● Task objective
The answer should be an exact repeat of the stretch of material below from the line containing "Next Obligation. intros s j _" through the line containing "Section triggers.".

● The data
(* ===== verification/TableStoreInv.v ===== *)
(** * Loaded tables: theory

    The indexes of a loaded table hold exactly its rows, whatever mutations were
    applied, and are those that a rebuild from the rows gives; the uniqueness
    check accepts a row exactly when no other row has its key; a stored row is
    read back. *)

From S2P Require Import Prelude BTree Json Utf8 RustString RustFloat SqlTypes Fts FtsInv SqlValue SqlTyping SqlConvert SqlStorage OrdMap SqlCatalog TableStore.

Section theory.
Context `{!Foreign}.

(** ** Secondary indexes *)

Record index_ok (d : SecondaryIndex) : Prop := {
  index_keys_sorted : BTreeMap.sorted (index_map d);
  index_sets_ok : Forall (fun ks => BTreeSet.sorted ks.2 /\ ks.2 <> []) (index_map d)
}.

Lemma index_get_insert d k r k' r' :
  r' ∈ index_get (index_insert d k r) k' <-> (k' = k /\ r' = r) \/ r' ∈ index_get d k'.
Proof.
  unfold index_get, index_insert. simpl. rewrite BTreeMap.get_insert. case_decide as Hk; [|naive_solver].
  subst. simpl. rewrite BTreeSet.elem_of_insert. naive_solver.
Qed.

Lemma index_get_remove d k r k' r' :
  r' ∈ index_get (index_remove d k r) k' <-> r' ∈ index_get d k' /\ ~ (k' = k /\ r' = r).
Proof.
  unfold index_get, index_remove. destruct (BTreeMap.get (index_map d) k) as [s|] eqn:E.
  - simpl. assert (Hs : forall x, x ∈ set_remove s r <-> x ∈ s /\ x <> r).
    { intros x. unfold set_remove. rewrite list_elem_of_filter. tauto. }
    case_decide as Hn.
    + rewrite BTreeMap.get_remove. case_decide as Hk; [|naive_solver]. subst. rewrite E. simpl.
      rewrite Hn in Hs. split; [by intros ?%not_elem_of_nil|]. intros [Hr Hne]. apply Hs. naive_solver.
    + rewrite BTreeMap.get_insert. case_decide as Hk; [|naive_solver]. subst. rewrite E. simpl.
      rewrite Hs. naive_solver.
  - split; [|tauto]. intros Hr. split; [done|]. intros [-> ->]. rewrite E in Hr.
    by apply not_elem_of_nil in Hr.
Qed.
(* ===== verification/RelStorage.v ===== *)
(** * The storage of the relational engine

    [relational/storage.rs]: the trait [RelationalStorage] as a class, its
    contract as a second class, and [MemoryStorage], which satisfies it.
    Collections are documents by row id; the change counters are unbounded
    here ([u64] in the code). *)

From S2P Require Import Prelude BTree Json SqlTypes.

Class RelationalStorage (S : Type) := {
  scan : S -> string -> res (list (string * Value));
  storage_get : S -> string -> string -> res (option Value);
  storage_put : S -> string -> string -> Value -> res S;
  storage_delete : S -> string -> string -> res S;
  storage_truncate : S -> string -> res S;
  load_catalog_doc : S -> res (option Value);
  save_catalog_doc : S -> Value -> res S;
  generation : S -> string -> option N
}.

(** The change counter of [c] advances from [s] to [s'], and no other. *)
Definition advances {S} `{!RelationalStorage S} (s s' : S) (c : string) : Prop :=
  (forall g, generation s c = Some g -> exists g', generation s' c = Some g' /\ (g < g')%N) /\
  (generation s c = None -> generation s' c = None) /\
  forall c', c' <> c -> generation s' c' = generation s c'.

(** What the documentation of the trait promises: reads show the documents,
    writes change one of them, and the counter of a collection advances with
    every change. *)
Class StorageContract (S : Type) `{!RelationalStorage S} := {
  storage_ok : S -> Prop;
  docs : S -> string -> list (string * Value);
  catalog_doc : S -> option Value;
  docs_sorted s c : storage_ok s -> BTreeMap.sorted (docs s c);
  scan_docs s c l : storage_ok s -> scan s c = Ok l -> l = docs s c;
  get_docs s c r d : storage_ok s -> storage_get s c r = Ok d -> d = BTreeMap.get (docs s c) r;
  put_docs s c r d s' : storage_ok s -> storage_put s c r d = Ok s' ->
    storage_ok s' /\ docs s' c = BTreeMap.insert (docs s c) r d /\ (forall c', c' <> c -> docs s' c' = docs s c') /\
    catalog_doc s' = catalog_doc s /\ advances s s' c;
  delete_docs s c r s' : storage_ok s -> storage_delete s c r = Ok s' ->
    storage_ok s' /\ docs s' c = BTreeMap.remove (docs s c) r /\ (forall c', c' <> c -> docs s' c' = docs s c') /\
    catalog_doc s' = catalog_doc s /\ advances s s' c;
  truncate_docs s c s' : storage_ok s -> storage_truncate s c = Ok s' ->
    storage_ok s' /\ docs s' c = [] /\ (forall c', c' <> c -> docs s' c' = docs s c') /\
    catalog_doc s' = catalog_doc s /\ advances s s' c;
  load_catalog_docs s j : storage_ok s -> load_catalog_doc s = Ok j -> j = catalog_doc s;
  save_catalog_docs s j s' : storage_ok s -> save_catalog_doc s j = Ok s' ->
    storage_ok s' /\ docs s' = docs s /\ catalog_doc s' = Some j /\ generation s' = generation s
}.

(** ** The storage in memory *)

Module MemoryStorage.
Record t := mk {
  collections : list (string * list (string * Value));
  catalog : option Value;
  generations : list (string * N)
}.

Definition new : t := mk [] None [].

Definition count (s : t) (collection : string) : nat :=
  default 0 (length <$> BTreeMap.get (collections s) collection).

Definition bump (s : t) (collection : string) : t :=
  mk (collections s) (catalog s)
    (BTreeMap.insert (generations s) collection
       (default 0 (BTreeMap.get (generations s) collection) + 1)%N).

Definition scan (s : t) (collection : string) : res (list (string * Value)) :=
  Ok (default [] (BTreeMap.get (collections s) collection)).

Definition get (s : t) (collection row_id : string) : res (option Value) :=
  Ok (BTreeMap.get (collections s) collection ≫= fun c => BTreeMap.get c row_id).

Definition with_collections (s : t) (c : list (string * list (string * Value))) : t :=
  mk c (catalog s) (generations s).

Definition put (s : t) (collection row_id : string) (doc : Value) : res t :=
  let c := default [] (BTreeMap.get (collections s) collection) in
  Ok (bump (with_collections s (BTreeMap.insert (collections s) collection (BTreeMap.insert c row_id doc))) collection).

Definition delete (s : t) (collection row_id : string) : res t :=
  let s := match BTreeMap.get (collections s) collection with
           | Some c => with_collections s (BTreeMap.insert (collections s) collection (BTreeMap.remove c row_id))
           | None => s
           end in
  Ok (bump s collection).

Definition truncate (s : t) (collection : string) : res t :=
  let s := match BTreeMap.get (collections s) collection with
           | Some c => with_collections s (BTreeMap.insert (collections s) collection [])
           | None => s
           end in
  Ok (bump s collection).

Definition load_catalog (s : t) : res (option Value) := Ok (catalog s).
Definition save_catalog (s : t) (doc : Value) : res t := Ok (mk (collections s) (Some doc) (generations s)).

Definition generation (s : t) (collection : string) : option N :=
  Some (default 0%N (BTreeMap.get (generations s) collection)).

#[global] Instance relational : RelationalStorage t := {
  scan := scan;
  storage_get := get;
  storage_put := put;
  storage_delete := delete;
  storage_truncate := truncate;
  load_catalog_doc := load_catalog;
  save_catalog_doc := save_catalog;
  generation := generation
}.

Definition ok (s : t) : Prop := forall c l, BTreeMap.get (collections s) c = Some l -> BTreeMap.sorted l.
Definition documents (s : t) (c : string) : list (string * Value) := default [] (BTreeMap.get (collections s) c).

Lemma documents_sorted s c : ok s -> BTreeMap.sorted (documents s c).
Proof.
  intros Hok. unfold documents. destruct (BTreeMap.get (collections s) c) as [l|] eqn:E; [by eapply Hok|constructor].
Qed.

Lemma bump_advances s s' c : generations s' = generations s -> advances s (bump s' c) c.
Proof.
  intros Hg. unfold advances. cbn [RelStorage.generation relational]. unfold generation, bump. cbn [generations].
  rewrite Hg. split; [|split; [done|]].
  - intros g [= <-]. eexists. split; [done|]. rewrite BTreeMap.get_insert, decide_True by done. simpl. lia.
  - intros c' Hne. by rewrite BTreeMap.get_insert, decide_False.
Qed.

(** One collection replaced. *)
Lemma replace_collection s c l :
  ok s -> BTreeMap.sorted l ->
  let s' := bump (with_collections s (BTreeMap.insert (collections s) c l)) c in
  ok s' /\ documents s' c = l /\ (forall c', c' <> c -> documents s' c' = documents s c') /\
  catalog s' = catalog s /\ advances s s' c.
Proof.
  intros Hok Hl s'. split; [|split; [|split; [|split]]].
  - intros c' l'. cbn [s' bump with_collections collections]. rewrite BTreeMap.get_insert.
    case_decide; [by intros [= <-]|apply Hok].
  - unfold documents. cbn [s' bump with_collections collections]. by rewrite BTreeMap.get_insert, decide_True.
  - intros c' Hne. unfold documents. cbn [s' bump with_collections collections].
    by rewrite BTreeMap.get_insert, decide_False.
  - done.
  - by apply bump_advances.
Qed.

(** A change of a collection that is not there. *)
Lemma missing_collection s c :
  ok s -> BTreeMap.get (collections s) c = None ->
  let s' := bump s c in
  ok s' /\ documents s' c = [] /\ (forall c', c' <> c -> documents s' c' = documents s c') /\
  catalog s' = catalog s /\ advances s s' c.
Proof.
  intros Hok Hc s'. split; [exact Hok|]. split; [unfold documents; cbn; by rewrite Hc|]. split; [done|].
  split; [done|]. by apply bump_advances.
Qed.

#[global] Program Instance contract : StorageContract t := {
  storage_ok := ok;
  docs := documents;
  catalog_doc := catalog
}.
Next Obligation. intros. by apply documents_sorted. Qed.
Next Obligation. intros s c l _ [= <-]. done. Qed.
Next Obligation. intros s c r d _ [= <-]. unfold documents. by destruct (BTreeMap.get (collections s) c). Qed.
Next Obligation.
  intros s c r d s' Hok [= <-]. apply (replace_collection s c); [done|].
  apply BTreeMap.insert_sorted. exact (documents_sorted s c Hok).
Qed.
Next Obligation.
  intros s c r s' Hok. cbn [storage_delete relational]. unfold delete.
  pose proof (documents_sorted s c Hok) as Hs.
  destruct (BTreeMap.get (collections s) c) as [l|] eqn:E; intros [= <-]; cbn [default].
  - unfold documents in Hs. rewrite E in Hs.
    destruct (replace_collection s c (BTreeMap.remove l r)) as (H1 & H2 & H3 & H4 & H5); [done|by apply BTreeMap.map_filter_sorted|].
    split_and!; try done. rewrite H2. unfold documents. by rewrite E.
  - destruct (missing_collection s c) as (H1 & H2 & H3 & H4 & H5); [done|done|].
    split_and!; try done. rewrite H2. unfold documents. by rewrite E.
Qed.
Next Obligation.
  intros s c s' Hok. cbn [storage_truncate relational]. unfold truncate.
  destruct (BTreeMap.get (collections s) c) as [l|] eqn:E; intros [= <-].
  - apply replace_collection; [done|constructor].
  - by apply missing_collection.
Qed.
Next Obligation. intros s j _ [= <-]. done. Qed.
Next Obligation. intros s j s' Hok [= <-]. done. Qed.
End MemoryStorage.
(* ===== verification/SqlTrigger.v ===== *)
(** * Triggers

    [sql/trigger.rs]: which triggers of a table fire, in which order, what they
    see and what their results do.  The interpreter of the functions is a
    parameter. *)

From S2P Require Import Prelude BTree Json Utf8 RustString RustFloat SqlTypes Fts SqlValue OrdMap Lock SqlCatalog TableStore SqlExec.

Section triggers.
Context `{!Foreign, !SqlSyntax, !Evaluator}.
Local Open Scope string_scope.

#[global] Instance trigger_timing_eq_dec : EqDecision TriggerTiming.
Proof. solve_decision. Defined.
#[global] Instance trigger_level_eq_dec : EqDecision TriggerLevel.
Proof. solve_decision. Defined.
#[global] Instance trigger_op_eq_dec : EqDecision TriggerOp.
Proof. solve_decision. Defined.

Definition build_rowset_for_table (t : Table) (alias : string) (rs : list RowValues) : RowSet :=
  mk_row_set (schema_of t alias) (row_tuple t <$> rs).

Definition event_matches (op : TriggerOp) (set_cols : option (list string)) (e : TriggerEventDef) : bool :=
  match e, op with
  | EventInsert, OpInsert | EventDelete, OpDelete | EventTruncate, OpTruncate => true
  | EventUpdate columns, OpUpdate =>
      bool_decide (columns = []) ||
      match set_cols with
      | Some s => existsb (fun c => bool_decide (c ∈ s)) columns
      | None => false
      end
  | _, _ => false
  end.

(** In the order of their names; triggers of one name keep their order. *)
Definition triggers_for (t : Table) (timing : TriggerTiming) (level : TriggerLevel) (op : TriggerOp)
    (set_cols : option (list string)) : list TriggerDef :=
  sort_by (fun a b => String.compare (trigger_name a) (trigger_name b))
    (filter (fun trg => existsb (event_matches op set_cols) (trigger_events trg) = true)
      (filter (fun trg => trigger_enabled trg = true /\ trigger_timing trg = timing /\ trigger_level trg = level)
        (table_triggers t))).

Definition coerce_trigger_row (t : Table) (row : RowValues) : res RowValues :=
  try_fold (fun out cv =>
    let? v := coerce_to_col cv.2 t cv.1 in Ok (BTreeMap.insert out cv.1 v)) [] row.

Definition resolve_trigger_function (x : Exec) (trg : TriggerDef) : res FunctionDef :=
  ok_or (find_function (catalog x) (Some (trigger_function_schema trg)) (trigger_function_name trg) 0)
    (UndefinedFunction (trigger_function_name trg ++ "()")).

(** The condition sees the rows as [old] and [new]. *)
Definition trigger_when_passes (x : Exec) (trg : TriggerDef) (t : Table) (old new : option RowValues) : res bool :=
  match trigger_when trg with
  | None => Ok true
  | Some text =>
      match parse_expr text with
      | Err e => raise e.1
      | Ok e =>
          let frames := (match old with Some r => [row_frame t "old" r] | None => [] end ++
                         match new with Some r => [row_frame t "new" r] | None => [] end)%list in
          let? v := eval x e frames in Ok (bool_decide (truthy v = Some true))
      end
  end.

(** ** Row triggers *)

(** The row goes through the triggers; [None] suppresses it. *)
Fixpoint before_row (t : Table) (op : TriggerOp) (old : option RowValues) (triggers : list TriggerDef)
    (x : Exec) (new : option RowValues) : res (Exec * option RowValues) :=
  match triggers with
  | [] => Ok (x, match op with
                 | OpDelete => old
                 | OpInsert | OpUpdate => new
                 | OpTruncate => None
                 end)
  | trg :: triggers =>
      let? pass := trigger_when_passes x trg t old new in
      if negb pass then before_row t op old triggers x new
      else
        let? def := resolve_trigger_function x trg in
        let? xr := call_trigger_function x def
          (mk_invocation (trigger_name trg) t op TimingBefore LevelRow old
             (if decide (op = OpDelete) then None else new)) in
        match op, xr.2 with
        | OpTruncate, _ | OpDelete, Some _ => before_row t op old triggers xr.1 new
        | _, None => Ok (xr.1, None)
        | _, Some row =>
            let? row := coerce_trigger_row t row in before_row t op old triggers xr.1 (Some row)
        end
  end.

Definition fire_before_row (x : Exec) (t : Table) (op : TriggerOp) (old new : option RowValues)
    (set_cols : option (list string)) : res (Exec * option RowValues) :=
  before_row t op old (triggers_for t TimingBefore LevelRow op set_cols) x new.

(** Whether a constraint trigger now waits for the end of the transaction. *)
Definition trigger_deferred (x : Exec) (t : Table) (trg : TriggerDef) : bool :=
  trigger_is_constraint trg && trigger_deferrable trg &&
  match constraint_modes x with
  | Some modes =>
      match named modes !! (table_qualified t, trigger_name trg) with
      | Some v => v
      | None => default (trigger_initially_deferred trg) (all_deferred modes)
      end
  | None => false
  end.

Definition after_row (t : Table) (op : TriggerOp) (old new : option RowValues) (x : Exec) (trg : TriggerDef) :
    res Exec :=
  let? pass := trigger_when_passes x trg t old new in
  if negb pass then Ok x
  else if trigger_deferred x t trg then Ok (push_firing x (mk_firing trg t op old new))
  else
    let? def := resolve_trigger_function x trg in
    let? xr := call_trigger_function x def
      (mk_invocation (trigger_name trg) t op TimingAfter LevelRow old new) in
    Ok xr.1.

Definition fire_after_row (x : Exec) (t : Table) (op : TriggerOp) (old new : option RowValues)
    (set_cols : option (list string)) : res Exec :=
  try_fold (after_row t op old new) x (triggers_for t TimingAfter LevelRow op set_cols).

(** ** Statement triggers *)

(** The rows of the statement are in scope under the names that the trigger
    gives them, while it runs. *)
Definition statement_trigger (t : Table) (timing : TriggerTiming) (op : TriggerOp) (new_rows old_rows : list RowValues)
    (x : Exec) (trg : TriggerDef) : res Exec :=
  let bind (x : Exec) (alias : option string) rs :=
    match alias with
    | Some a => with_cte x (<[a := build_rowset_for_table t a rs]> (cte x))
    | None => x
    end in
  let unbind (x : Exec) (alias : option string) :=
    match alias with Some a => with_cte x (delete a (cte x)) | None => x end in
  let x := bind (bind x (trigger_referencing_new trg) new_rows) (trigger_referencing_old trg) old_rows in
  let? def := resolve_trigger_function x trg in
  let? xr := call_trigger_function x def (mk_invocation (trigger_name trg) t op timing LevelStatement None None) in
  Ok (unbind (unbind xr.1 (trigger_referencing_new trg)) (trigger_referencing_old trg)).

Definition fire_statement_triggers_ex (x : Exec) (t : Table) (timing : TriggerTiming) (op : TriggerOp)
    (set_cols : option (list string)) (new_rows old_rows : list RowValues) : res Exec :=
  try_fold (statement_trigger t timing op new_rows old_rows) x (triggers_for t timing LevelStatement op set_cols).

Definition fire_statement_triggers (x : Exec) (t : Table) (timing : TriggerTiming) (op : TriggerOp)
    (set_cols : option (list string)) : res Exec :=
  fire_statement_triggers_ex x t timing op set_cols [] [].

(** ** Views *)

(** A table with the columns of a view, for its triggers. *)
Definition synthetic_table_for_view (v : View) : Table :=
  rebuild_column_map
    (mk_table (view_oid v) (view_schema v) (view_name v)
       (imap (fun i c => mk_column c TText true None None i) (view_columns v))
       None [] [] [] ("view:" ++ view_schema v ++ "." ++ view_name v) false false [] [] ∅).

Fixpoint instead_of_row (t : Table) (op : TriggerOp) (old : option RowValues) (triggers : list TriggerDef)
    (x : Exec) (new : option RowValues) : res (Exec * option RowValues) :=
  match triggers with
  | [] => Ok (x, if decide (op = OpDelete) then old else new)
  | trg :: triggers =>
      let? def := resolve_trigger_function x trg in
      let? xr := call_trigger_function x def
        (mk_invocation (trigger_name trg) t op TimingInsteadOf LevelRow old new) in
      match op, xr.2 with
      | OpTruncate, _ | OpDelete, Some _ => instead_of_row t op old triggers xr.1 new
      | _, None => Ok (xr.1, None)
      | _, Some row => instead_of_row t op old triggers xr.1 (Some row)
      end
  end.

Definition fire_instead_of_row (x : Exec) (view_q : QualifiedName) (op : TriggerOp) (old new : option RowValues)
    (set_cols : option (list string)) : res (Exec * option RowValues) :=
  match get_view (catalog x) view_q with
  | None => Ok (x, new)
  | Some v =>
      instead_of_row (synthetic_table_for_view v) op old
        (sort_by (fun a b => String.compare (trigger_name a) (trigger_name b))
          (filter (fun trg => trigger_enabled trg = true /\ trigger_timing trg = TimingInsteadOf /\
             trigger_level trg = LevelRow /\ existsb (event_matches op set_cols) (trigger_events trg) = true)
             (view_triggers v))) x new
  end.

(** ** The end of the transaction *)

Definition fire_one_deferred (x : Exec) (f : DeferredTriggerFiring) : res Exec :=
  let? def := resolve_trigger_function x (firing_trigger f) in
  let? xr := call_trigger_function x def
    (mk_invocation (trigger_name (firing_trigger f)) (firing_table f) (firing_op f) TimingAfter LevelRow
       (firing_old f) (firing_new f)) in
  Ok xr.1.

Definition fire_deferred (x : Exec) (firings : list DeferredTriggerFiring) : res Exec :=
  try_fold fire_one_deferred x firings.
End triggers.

● Task output
Next Obligation. intros s j _ [= <-]. done. Qed.
Next Obligation. intros s j s' Hok [= <-]. done. Qed.
End MemoryStorage.
(* ===== verification/SqlTrigger.v ===== *)
(** * Triggers

    [sql/trigger.rs]: which triggers of a table fire, in which order, what they
    see and what their results do.  The interpreter of the functions is a
    parameter. *)

From S2P Require Import Prelude BTree Json Utf8 RustString RustFloat SqlTypes Fts SqlValue OrdMap Lock SqlCatalog TableStore SqlExec.

Section triggers.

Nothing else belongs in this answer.